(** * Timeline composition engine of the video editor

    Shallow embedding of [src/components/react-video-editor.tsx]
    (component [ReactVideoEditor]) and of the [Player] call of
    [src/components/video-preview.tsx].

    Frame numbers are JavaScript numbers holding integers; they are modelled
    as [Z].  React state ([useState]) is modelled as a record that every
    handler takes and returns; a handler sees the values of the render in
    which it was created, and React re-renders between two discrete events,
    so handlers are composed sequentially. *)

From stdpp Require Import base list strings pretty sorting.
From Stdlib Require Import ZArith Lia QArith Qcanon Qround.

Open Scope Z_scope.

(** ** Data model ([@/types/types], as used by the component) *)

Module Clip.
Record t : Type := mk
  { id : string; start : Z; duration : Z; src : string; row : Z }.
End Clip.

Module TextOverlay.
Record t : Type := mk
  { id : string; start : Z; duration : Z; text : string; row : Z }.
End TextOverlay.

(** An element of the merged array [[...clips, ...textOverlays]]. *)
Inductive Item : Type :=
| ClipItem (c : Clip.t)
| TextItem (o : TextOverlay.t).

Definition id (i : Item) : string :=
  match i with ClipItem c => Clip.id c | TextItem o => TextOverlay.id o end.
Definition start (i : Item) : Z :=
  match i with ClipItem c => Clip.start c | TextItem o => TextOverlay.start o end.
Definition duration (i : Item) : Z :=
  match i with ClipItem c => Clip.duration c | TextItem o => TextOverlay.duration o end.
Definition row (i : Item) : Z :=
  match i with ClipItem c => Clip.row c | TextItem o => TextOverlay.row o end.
****************************************
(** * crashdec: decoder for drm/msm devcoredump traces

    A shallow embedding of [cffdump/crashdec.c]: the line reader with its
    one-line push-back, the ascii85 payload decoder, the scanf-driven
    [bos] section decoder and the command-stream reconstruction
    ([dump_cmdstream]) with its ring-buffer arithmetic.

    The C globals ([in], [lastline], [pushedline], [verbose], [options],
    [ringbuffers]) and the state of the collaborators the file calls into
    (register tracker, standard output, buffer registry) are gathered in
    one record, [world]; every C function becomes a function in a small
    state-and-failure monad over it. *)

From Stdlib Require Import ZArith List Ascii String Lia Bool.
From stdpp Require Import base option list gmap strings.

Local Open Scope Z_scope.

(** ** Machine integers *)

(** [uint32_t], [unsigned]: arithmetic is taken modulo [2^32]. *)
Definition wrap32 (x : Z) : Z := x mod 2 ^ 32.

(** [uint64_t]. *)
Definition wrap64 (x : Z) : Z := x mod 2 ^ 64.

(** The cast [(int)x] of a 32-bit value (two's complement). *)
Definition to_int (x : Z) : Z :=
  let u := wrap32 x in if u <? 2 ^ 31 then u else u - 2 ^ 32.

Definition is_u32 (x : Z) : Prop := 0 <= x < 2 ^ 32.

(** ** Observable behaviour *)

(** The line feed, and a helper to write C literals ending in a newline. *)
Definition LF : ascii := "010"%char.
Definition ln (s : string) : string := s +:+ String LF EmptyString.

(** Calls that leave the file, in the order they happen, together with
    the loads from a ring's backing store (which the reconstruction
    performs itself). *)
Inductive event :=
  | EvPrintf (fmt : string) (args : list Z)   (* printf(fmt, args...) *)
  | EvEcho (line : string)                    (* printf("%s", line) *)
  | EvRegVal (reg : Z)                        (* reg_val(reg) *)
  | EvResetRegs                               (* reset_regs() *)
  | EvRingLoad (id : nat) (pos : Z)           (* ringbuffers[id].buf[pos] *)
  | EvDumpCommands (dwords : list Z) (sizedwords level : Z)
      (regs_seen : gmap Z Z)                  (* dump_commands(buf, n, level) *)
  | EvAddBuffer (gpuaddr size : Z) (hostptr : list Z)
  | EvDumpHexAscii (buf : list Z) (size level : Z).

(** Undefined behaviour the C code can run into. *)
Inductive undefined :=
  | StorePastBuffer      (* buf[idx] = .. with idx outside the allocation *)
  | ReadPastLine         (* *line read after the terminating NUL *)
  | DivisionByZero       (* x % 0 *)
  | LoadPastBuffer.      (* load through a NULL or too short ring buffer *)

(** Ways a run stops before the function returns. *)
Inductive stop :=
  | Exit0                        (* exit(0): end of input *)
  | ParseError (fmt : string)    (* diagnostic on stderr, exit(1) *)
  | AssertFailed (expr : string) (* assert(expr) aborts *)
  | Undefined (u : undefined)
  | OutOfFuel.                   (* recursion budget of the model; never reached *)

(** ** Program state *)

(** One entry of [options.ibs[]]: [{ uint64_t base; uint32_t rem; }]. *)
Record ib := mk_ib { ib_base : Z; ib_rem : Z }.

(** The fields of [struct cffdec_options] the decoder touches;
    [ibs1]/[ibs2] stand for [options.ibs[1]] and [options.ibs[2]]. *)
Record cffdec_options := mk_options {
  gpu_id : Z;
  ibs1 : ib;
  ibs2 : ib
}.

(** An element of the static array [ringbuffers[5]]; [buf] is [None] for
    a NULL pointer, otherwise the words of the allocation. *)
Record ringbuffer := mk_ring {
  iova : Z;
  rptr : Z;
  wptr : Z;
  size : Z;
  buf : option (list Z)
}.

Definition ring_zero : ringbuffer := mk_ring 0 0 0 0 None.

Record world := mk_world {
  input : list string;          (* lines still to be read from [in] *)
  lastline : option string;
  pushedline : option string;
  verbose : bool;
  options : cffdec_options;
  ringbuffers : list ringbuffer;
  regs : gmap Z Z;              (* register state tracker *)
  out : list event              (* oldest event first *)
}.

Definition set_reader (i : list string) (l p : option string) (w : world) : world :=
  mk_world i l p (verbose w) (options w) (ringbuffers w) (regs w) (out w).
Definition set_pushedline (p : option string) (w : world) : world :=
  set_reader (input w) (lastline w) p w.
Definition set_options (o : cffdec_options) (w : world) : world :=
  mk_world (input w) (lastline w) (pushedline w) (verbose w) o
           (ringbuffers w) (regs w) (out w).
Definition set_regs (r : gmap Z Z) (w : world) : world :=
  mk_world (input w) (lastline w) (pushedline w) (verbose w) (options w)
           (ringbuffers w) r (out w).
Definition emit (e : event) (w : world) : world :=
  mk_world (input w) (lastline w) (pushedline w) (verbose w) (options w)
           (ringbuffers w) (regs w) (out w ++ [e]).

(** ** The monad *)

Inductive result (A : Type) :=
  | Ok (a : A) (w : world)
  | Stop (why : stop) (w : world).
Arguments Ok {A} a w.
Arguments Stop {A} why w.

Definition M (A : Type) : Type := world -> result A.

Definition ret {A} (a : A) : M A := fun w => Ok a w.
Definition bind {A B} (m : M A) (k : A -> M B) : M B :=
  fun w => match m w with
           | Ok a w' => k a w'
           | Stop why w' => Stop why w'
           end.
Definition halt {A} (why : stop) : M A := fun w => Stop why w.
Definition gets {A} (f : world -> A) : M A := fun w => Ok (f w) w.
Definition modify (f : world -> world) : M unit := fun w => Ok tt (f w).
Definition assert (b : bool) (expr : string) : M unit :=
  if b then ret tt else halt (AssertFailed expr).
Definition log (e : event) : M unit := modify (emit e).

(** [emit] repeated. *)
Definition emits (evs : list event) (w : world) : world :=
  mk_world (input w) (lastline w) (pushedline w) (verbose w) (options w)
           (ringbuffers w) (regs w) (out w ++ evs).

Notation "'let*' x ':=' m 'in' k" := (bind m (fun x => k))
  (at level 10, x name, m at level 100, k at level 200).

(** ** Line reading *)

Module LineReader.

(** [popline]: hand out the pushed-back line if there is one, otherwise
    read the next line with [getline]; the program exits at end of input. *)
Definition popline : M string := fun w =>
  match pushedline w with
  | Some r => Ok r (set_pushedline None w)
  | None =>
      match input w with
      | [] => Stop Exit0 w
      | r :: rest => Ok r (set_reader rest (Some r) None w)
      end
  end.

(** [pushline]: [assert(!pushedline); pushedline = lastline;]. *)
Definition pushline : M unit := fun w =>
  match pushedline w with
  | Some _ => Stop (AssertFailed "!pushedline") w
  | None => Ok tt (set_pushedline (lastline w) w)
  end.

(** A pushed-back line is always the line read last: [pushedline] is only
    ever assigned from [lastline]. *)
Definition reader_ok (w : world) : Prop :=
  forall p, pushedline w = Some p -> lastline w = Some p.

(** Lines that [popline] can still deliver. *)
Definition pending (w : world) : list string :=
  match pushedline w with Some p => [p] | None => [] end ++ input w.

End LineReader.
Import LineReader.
****************************************
Exercise instructions:
Go through the material above and output exactly the lines from the one containing "(** * Timeline" through the one containing "which it was".

Problem solution:
(** * Timeline composition engine of the video editor

    Shallow embedding of [src/components/react-video-editor.tsx]
    (component [ReactVideoEditor]) and of the [Player] call of
    [src/components/video-preview.tsx].

    Frame numbers are JavaScript numbers holding integers; they are modelled
    as [Z].  React state ([useState]) is modelled as a record that every
    handler takes and returns; a handler sees the values of the render in
    which it was created, and React re-renders between two discrete events,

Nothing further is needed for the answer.